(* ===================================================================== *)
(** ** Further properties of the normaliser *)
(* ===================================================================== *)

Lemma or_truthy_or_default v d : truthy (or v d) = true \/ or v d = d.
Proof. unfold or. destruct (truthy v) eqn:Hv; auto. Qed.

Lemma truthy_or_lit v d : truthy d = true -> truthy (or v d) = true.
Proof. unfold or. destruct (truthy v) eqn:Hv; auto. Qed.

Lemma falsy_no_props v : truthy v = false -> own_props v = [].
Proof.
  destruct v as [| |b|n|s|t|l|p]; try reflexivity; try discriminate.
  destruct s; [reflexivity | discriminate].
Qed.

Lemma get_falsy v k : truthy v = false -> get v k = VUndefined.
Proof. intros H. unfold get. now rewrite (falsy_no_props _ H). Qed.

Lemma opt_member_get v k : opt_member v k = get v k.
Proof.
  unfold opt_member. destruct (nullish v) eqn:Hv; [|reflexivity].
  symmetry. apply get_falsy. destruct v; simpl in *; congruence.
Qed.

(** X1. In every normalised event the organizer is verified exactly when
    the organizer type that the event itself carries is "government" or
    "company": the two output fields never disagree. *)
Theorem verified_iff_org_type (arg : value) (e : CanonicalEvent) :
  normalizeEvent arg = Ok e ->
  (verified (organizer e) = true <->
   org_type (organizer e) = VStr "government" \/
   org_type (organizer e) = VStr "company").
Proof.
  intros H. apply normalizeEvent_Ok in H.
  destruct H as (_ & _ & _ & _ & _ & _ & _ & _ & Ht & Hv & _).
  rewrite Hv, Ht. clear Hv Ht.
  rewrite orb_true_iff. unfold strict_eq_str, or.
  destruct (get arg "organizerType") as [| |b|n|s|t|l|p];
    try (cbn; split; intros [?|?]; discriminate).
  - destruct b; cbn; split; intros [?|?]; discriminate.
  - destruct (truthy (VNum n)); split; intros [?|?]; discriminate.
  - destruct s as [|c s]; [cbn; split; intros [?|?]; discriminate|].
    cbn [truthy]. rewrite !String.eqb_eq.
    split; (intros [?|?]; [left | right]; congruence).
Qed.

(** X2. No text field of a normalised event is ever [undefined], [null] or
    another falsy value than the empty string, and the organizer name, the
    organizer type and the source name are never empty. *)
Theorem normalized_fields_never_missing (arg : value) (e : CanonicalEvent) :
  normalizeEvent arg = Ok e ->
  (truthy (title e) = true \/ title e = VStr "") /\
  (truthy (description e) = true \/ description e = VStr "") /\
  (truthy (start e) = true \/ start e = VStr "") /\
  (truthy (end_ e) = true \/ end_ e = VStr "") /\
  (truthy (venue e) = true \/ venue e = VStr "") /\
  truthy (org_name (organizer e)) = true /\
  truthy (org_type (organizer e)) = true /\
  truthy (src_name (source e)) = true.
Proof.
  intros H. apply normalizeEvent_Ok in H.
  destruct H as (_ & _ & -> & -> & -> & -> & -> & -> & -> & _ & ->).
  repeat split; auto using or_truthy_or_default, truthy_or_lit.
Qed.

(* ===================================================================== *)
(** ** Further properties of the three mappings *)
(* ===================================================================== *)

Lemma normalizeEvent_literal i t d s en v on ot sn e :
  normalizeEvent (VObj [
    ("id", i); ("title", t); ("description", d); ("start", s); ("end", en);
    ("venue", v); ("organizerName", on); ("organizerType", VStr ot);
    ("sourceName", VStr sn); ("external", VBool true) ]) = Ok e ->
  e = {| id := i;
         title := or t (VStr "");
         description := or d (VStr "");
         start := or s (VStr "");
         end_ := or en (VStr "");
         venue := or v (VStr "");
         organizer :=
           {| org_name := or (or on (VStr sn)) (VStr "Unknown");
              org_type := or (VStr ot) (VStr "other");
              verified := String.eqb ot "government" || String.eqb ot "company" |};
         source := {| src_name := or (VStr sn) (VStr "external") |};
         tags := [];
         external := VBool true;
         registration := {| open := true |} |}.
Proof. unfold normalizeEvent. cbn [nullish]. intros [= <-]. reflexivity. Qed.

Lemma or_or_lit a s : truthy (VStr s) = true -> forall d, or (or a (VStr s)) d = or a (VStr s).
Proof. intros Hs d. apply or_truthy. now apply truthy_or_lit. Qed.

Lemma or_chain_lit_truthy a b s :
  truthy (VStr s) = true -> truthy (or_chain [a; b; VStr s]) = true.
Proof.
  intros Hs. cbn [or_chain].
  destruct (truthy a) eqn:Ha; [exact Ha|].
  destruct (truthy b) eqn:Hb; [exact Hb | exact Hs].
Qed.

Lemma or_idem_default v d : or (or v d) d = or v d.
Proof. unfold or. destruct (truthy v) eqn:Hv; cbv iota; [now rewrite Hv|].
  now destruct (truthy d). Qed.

The problem -> Output each entry precisely as given.

Written solution ->
(* ===================================================================== *)
(** ** Further properties of the normaliser *)
(* ===================================================================== *)

Lemma or_truthy_or_default v d : truthy (or v d) = true \/ or v d = d.
Proof. unfold or. destruct (truthy v) eqn:Hv; auto. Qed.

Lemma truthy_or_lit v d : truthy d = true -> truthy (or v d) = true.
Proof. unfold or. destruct (truthy v) eqn:Hv; auto. Qed.

Lemma falsy_no_props v : truthy v = false -> own_props v = [].
Proof.
  destruct v as [| |b|n|s|t|l|p]; try reflexivity; try discriminate.
  destruct s; [reflexivity | discriminate].
Qed.

Lemma get_falsy v k : truthy v = false -> get v k = VUndefined.
Proof. intros H. unfold get. now rewrite (falsy_no_props _ H). Qed.

Lemma opt_member_get v k : opt_member v k = get v k.
Proof.
  unfold opt_member. destruct (nullish v) eqn:Hv; [|reflexivity].
  symmetry. apply get_falsy. destruct v; simpl in *; congruence.
Qed.

(** X1. In every normalised event the organizer is verified exactly when
    the organizer type that the event itself carries is "government" or
    "company": the two output fields never disagree. *)
Theorem verified_iff_org_type (arg : value) (e : CanonicalEvent) :
  normalizeEvent arg = Ok e ->
  (verified (organizer e) = true <->
   org_type (organizer e) = VStr "government" \/
   org_type (organizer e) = VStr "company").
Proof.
  intros H. apply normalizeEvent_Ok in H.
  destruct H as (_ & _ & _ & _ & _ & _ & _ & _ & Ht & Hv & _).
  rewrite Hv, Ht. clear Hv Ht.
  rewrite orb_true_iff. unfold strict_eq_str, or.
  destruct (get arg "organizerType") as [| |b|n|s|t|l|p];
    try (cbn; split; intros [?|?]; discriminate).
  - destruct b; cbn; split; intros [?|?]; discriminate.
  - destruct (truthy (VNum n)); split; intros [?|?]; discriminate.
  - destruct s as [|c s]; [cbn; split; intros [?|?]; discriminate|].
    cbn [truthy]. rewrite !String.eqb_eq.
    split; (intros [?|?]; [left | right]; congruence).
Qed.

(** X2. No text field of a normalised event is ever [undefined], [null] or
    another falsy value than the empty string, and the organizer name, the
    organizer type and the source name are never empty. *)
Theorem normalized_fields_never_missing (arg : value) (e : CanonicalEvent) :
  normalizeEvent arg = Ok e ->
  (truthy (title e) = true \/ title e = VStr "") /\
  (truthy (description e) = true \/ description e = VStr "") /\
  (truthy (start e) = true \/ start e = VStr "") /\
  (truthy (end_ e) = true \/ end_ e = VStr "") /\
  (truthy (venue e) = true \/ venue e = VStr "") /\
  truthy (org_name (organizer e)) = true /\
  truthy (org_type (organizer e)) = true /\
  truthy (src_name (source e)) = true.
Proof.
  intros H. apply normalizeEvent_Ok in H.
  destruct H as (_ & _ & -> & -> & -> & -> & -> & -> & -> & _ & ->).
  repeat split; auto using or_truthy_or_default, truthy_or_lit.
Qed.

(* ===================================================================== *)
(** ** Further properties of the three mappings *)
(* ===================================================================== *)

Lemma normalizeEvent_literal i t d s en v on ot sn e :
  normalizeEvent (VObj [
    ("id", i); ("title", t); ("description", d); ("start", s); ("end", en);
    ("venue", v); ("organizerName", on); ("organizerType", VStr ot);
    ("sourceName", VStr sn); ("external", VBool true) ]) = Ok e ->
  e = {| id := i;
         title := or t (VStr "");
         description := or d (VStr "");
         start := or s (VStr "");
         end_ := or en (VStr "");
         venue := or v (VStr "");
         organizer :=
           {| org_name := or (or on (VStr sn)) (VStr "Unknown");
              org_type := or (VStr ot) (VStr "other");
              verified := String.eqb ot "government" || String.eqb ot "company" |};
         source := {| src_name := or (VStr sn) (VStr "external") |};
         tags := [];
         external := VBool true;
         registration := {| open := true |} |}.
Proof. unfold normalizeEvent. cbn [nullish]. intros [= <-]. reflexivity. Qed.

Lemma or_or_lit a s : truthy (VStr s) = true -> forall d, or (or a (VStr s)) d = or a (VStr s).
Proof. intros Hs d. apply or_truthy. now apply truthy_or_lit. Qed.

Lemma or_chain_lit_truthy a b s :
  truthy (VStr s) = true -> truthy (or_chain [a; b; VStr s]) = true.
Proof.
  intros Hs. cbn [or_chain].
  destruct (truthy a) eqn:Ha; [exact Ha|].
  destruct (truthy b) eqn:Hb; [exact Hb | exact Hs].
Qed.

Lemma or_idem_default v d : or (or v d) d = or v d.
Proof. unfold or. destruct (truthy v) eqn:Hv; cbv iota; [now rewrite Hv|].
  now destruct (truthy d). Qed.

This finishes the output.